Ettore Scola was the youngest of the group of screenwriters-Age and Scarpelli, Maccari and Zapponi et al-whose wit fueled the golden age of Italian comedy. As Apra and Pistagnesi note in Comedy, Italian Style (1950-1980), "When we remember that (Scola) signed a film like Il mattatore when not yet thirty, we realize that his maturity coincided with the golden age of comedy, whose language and content he helped to rejuvenate." Scola's genius virtually permeated last summer's PFA series devoted to Comedy, Italian Style: with Ruggero Maccari, he was scriptwriter on Il mattatore (1960, Dino Risi), Il sorpasso (1962, Risi), I mostri (1963, Risi), La visita (1963, A. Pietrangeli), and I complessi (1965, Risi), to name only the highlights of our particular series.

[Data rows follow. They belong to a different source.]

Lemma load8_store32 m a b v :
  0 ≤ a → a + 4 ≤ W32 → 0 ≤ b < W32 →
  load8 (store32 a v m) b = if bool_decide (a ≤ b < a + 4) then byte_of v (b - a) else load8 m b.
Proof.
  intros Ha Ha' Hb. unfold store32. rewrite !load8_store8 by lia.
  repeat (case_bool_decide; try lia); try done; subst; unfold byte_of;
    match goal with |- context [256 ^ ?e] =>
      first [ replace e with 3 by lia | replace e with 2 by lia
            | replace e with 1 by lia | replace e with 0 by lia ] end; try done.
  change (256 ^ 0) with 1. by rewrite Z.div_1_r.
Qed.

Lemma load8_store32_ne m a b v :
  0 ≤ a → a + 4 ≤ W32 → 0 ≤ b < W32 → ¬ (a ≤ b < a + 4) → load8 (store32 a v m) b = load8 m b.
Proof. intros. rewrite load8_store32 by done. by rewrite bool_decide_false. Qed.

(** A word is its four bytes. *)
Lemma word_bytes v :
  0 ≤ v < W32 →
  byte_of v 0 + 256 * byte_of v 1 + 65536 * byte_of v 2 + 16777216 * byte_of v 3 = v.
Proof.
  unfold byte_of, u8, W32. change (256 ^ 0) with 1. change (256 ^ 1) with 256.
  change (256 ^ 2) with 65536. change (256 ^ 3) with 16777216. intros. divlia.
Qed.

Lemma load32_store32_eq m a v :
  0 ≤ a → a + 4 ≤ W32 → 0 ≤ v < W32 → load32 (store32 a v m) a = v.
Proof.
  intros Ha Ha' Hv. unfold load32. rewrite !load8_store32 by lia.
  rewrite !bool_decide_true by lia. rewrite <- (word_bytes v Hv) at 5.
  repeat f_equal; lia.
Qed.

Lemma load32_store32_ne m a b v :
  0 ≤ a → a + 4 ≤ W32 → 0 ≤ b → b + 4 ≤ W32 → a + 4 ≤ b ∨ b + 4 ≤ a →
  load32 (store32 a v m) b = load32 m b.
Proof. intros. unfold load32. by rewrite !load8_store32_ne by lia. Qed.

(** A word depends on its bytes only. *)
Lemma load32_ext m m' a :
  (∀ i, 0 ≤ i < 4 → load8 m' (a + i) = load8 m (a + i)) → load32 m' a = load32 m a.
Proof.
  intros E. unfold load32. rewrite <- (Z.add_0_r a) at 1 5. by rewrite !E by lia.
Qed.

Lemma byte_of_load32 m a i : 0 ≤ i < 4 → byte_of (load32 m a) i = load8 m (a + i).
Proof.
  intros Hi. pose proof (load8_range m a). pose proof (load8_range m (a + 1)).
  pose proof (load8_range m (a + 2)). pose proof (load8_range m (a + 3)).
  assert (i = 0 ∨ i = 1 ∨ i = 2 ∨ i = 3) as [-> |[-> |[-> | ->]]] by lia;
    unfold byte_of, u8, load32;
    [change (256 ^ 0) with 1; rewrite Z.add_0_r | change (256 ^ 1) with 256
    | change (256 ^ 2) with 65536 | change (256 ^ 3) with 16777216]; divlia.
Qed.

(** ** Filling and copying *)

(** [m'] is [m] with the [n] bytes at [d] replaced by [f]. *)
Definition filled (m m' : memory) (d n : Z) (f : Z → Z) : Prop :=
  ∀ a, 0 ≤ a < W32 → load8 m' a = if bool_decide (d ≤ a < d + n) then f (a - d) else load8 m a.

Lemma rep_stosb_filled n d c m :
  0 ≤ d → d + Z.of_nat n ≤ W32 → filled m (rep_stosb n d c m) d (Z.of_nat n) (λ _, u8 c).
Proof.
  revert d m. induction n as [|n IH]; intros d m Hd Hn a Ha; simpl rep_stosb.
  - by rewrite bool_decide_false by lia.
  - rewrite (IH (d + 1)) by lia. rewrite load8_store8 by lia.
    repeat (case_bool_decide; try lia; try done).
Qed.

Lemma rep_stosl_filled n d v m :
  0 ≤ d → d + 4 * Z.of_nat n ≤ W32 →
  filled m (rep_stosl n d v m) d (4 * Z.of_nat n) (λ i, byte_of v (i mod 4)).
Proof.
  revert d m. induction n as [|n IH]; intros d m Hd Hn a Ha; simpl rep_stosl.
  - by rewrite bool_decide_false by lia.
  - rewrite (IH (d + 4)) by lia. rewrite load8_store32 by lia.
    repeat (case_bool_decide; try lia; try done); f_equal; divlia.
Qed.

(** Forward copies, where the destination is not inside the source. *)
Lemma rep_movsb_fwd n d s m :
  0 ≤ d → d + Z.of_nat n ≤ W32 → 0 ≤ s → s + Z.of_nat n ≤ W32 →
  d ≤ s ∨ s + Z.of_nat n ≤ d →
  filled m (rep_movsb n 1 d s m) d (Z.of_nat n) (λ i, load8 m (s + i)).
Proof.
  revert d s m. induction n as [|n IH]; intros d s m Hd Hdn Hs Hsn Ho a Ha; simpl rep_movsb.
  - by rewrite bool_decide_false by lia.
  - rewrite (IH (d + 1) (s + 1)) by lia.
    pose proof (load8_range m s). repeat (case_bool_decide; try lia).
    + rewrite load8_store8, bool_decide_false by lia. f_equal. lia.
    + rewrite load8_store8 by lia. replace d with a by lia. rewrite bool_decide_true by done.
      unfold u8. rewrite Z.mod_small by lia. f_equal. lia.
    + rewrite load8_store8, bool_decide_false by lia. done.
Qed.

(** A word copied. *)
Lemma load8_copy32 m d s a :
  0 ≤ d → d + 4 ≤ W32 → 0 ≤ a < W32 →
  load8 (store32 d (load32 m s) m) a =
  if bool_decide (d ≤ a < d + 4) then load8 m (s + (a - d)) else load8 m a.
Proof.
  intros. rewrite load8_store32 by lia. case_bool_decide; [|done]. apply byte_of_load32. lia.
Qed.

Lemma rep_movsl_fwd n d s m :
  0 ≤ d → d + 4 * Z.of_nat n ≤ W32 → 0 ≤ s → s + 4 * Z.of_nat n ≤ W32 →
  s mod 4 = d mod 4 → d ≤ s ∨ s + 4 * Z.of_nat n ≤ d →
  filled m (rep_movsl n 1 d s m) d (4 * Z.of_nat n) (λ i, load8 m (s + i)).
Proof.
  revert d s m. induction n as [|n IH]; intros d s m Hd Hdn Hs Hsn Hm Ho a Ha; simpl rep_movsl.
  - by rewrite bool_decide_false by lia.
  - rewrite (IH (d + 4) (s + 4)) by (try lia; divlia).
    case_bool_decide; rewrite load8_copy32 by lia; repeat (case_bool_decide; try lia);
      f_equal; lia.
Qed.

(** Backward copies, where the destination starts inside the source or after it. *)
Lemma rep_movsb_bwd n d s m :
  0 ≤ d - Z.of_nat n → d ≤ W32 → 0 ≤ s - Z.of_nat n → s ≤ W32 → s ≤ d →
  filled m (rep_movsb n (-1) (d - 1) (s - 1) m) (d - Z.of_nat n) (Z.of_nat n)
    (λ i, load8 m (s - Z.of_nat n + i)).
Proof.
  revert d s m. induction n as [|n IH]; intros d s m Hd Hdn Hs Hsn Ho a Ha; simpl rep_movsb.
  - by rewrite bool_decide_false by lia.
  - replace (d - 1 + -1) with (d - 1 - 1) by lia. replace (s - 1 + -1) with (s - 1 - 1) by lia.
    rewrite (IH (d - 1) (s - 1)) by lia. pose proof (load8_range m (s - 1)).
    repeat (case_bool_decide; try lia); rewrite load8_store8 by lia;
      repeat (case_bool_decide; try lia); unfold u8; rewrite ?Z.mod_small by lia;
      f_equal; lia.
Qed.

Lemma rep_movsl_bwd n d s m :
  0 ≤ d - 4 * Z.of_nat n → d ≤ W32 → 0 ≤ s - 4 * Z.of_nat n → s ≤ W32 → s ≤ d →
  s mod 4 = d mod 4 →
  filled m (rep_movsl n (-1) (d - 4) (s - 4) m) (d - 4 * Z.of_nat n) (4 * Z.of_nat n)
    (λ i, load8 m (s - 4 * Z.of_nat n + i)).
Proof.
  revert d s m. induction n as [|n IH]; intros d s m Hd Hdn Hs Hsn Ho Hm a Ha; simpl rep_movsl.
  - by rewrite bool_decide_false by lia.
  - replace (d - 4 + 4 * -1) with (d - 4 - 4) by lia.
    replace (s - 4 + 4 * -1) with (s - 4 - 4) by lia.
    rewrite (IH (d - 4) (s - 4)) by (try lia; divlia).
    case_bool_decide; rewrite load8_copy32 by lia; repeat (case_bool_decide; try lia);
      f_equal; lia.
Qed.

Lemma aligned4_spec v : aligned4 v = true ↔ v mod 4 = 0.
Proof.
  unfold aligned4. rewrite Z.eqb_eq. unfold s32, W32.
  assert (Z.rem ((v + 2147483648) mod 4294967296 - 2147483648) 4 = 0 ↔
    ((v + 2147483648) mod 4294967296 - 2147483648) mod 4 = 0) as ->.
  { rewrite Z.rem_divide, Z.mod_divide by lia. done. }
  divlia.
Qed.

Lemma aligned4_cond s d n :
  aligned4 s && aligned4 d && (n mod 4 =? 0) = true → s mod 4 = 0 ∧ d mod 4 = 0 ∧ n mod 4 = 0.
Proof. rewrite !andb_true_iff, !aligned4_spec, Z.eqb_eq. tauto. Qed.

Lemma memmove_filled dst src n m :
  0 ≤ dst → dst + n < W32 → 0 ≤ src → src + n < W32 → 0 ≤ n →
  runs (memmove dst src n) m (λ r m', r = dst ∧ filled m m' dst n (λ i, load8 m (src + i))).
Proof.
  intros Hd Hdn Hs Hsn Hn. unfold runs, memmove. cbv zeta.
  rewrite (u32_small (src + n)) by lia.
  destruct ((src <? dst) && (src + n >? dst)) eqn:Eo.
  - apply andb_true_iff in Eo as [?%Z.ltb_lt ?%Z.gtb_lt].
    rewrite (u32_small (dst + n)) by lia. destruct (_ && _) eqn:Ea; (split; [done|]).
    + apply aligned4_cond in Ea as (? & ? & ?).
      intros a Ha. rewrite (rep_movsl_bwd (Z.to_nat (n / 4)) (dst + n) (src + n)) by
        (try lia; try divlia).
      assert (4 * Z.of_nat (Z.to_nat (n / 4)) = n) as -> by divlia.
      replace (dst + n - n) with dst by lia. by replace (src + n - n) with src by lia.
    + intros a Ha. rewrite (rep_movsb_bwd (Z.to_nat n) (dst + n) (src + n)) by lia.
      rewrite Z2Nat.id by lia.
      replace (dst + n - n) with dst by lia. by replace (src + n - n) with src by lia.
  - assert (dst ≤ src ∨ src + n ≤ dst) as Hno.
    { apply andb_false_iff in Eo. rewrite Z.ltb_ge, Z.gtb_ltb, Z.ltb_ge in Eo. lia. }
    destruct (aligned4 src && aligned4 dst && (n mod 4 =? 0)) eqn:Ea; (split; [done|]).
    + apply aligned4_cond in Ea as (? & ? & ?).
      intros a Ha. rewrite (rep_movsl_fwd (Z.to_nat (n / 4)) dst src) by (try lia; try divlia).
      by assert (4 * Z.of_nat (Z.to_nat (n / 4)) = n) as -> by divlia.
    + intros a Ha. rewrite (rep_movsb_fwd (Z.to_nat n) dst src) by lia. by rewrite Z2Nat.id by lia.
Qed.

(** The word that [memset] stores repeats its byte. *)
Lemma splat_byte c i :
  0 ≤ i < 4 →
  let b := Z.land c 255 in
  byte_of (Z.lor (Z.lor (Z.lor (Z.shiftl b 24) (Z.shiftl b 16)) (Z.shiftl b 8)) b) i = u8 c.
Proof.
  intros Hi b. unfold byte_of, u8.
  replace (256 ^ i) with (2 ^ (8 * i)) by (rewrite Z.pow_mul_r by lia; done).
  rewrite <- Z.shiftr_div_pow2 by lia. change 256 with (2 ^ 8).
  rewrite <- !Z.land_ones by lia. apply Z.bits_inj'. intros n Hn.
  rewrite !Z.land_spec, Z.shiftr_spec by lia. rewrite !Z.lor_spec.
  destruct (decide (n < 8)) as [Hn8|Hn8]; last first.
  { rewrite !(Z.ones_spec_high 8) by lia. by rewrite !andb_false_r. }
  rewrite !Z.ones_spec_low by lia. rewrite !andb_true_r.
  assert (∀ k, 0 ≤ k → Z.testbit b k = Z.testbit c k && (k <? 8)) as Hb.
  { intros k Hk. unfold b. change 255 with (Z.ones 8). rewrite Z.land_spec. f_equal.
    destruct (Z.ltb_spec k 8); [by apply Z.ones_spec_low|by apply Z.ones_spec_high]. }
  assert (∀ k sh, 0 ≤ k → 0 ≤ sh → Z.testbit (Z.shiftl b sh) k =
    (sh <=? k) && (Z.testbit c (k - sh) && (k - sh <? 8))) as Hs.
  { intros k sh Hk Hsh. rewrite Z.shiftl_spec by lia. destruct (Z.leb_spec sh k); simpl.
    - apply Hb. lia.
    - by apply Z.testbit_neg_r; lia. }
  rewrite !Hs, Hb by lia.
  assert (i = 0 ∨ i = 1 ∨ i = 2 ∨ i = 3) as [-> |[-> |[-> | ->]]] by lia;
    repeat match goal with
    | |- context [?x <=? ?y] => first
        [ rewrite (proj2 (Z.leb_le x y)) by lia | rewrite (proj2 (Z.leb_gt x y)) by lia ]
    | |- context [?x <? ?y] => first
        [ rewrite (proj2 (Z.ltb_lt x y)) by lia | rewrite (proj2 (Z.ltb_ge x y)) by lia ]
    end; simpl; rewrite ?andb_true_r, ?andb_false_r, ?orb_false_r; simpl; f_equal; lia.
Qed.

Lemma memset_filled v c n m :
  0 ≤ v → v + n ≤ W32 → 0 ≤ n →
  runs (memset v c n) m (λ r m', r = v ∧ filled m m' v n (λ _, u8 c)).
Proof.
  intros Hv Hvn Hn. unfold runs, memset. destruct (Z.eqb_spec n 0) as [->|Hn0].
  { split; [done|]. intros a Ha. by rewrite bool_decide_false by lia. }
  destruct (aligned4 v && (n mod 4 =? 0)) eqn:Ea; (split; [done|]).
  - apply andb_true_iff in Ea as [_ Hm%Z.eqb_eq]. intros a Ha.
    rewrite (rep_stosl_filled (Z.to_nat (n / 4)) v) by (try lia; divlia).
    assert (4 * Z.of_nat (Z.to_nat (n / 4)) = n) as -> by divlia.
    case_bool_decide; [|done]. apply splat_byte. apply Z.mod_pos_bound. lia.
  - intros a Ha. rewrite (rep_stosb_filled (Z.to_nat n)) by lia. by rewrite Z2Nat.id by lia.
Qed.

(** ** The contract of the memory functions *)

(** [memmove] leaves in the destination the bytes the source had before the
    call, also when the two regions overlap, in whichever direction and with
    whichever of its word and byte copies it chooses; no other byte changes. *)
Theorem memmove_spec dst src n m :
  0 ≤ dst → dst + n < W32 → 0 ≤ src → src + n < W32 → 0 ≤ n →
  runs (memmove dst src n) m (λ r m', r = dst ∧ filled m m' dst n (λ i, load8 m (src + i))).
Proof. apply memmove_filled. Qed.

Lemma memmove_spec_witness :
  let m := store8 101 7 (store8 100 5 ∅) in
  runs (memmove 101 100 2) m (λ r m', r = 101 ∧ filled m m' 101 2 (λ i, load8 m (100 + i))).
Proof. intros m. apply (memmove_spec 101 100 2 m); unfold W32; lia. Defined.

But Scola's own masterpieces-We All Loved Each Other So Much (1974), and La Terrazza (1980)-were by far the most intelligent and artistically mature of the "comedies," bringing to a close the golden age in their reflexive mixture of sorrow and self-parody. We All Loved Each Other So Much was the most widely acclaimed internationally of the Italian comedies, and Scola has continued to reach an international audience with Una giornata particolare (A Special Day, 1977), La nuit de Varennes (1982) and Le Bal (1983). Critic Elliott Stein writes: "In C'eravamo tanto amati/We All Loved Each Other So Much (1974) (Scola) takes stock of his generation. This sad, noble, and lovely film covers thirty years in the lives of three friends (Nino Manfredi, Vittorio Gassman, Stefano Satta Flores), ex-partisans who had fought against the Germans, and the loss of their ideals, the frittering away of love and friendship during the years of prosperity. It is also subtextually (one of the three is a film critic) a dirge for the death of neorealism. The film is dedicated to De Sica, who appears in it and who died while it was in postproduction. We All Loved Each Other So Much is a sort of Italian The Big Chill-with a difference. Scola's film summons up real depths of feeling; emotionally, it's an epic."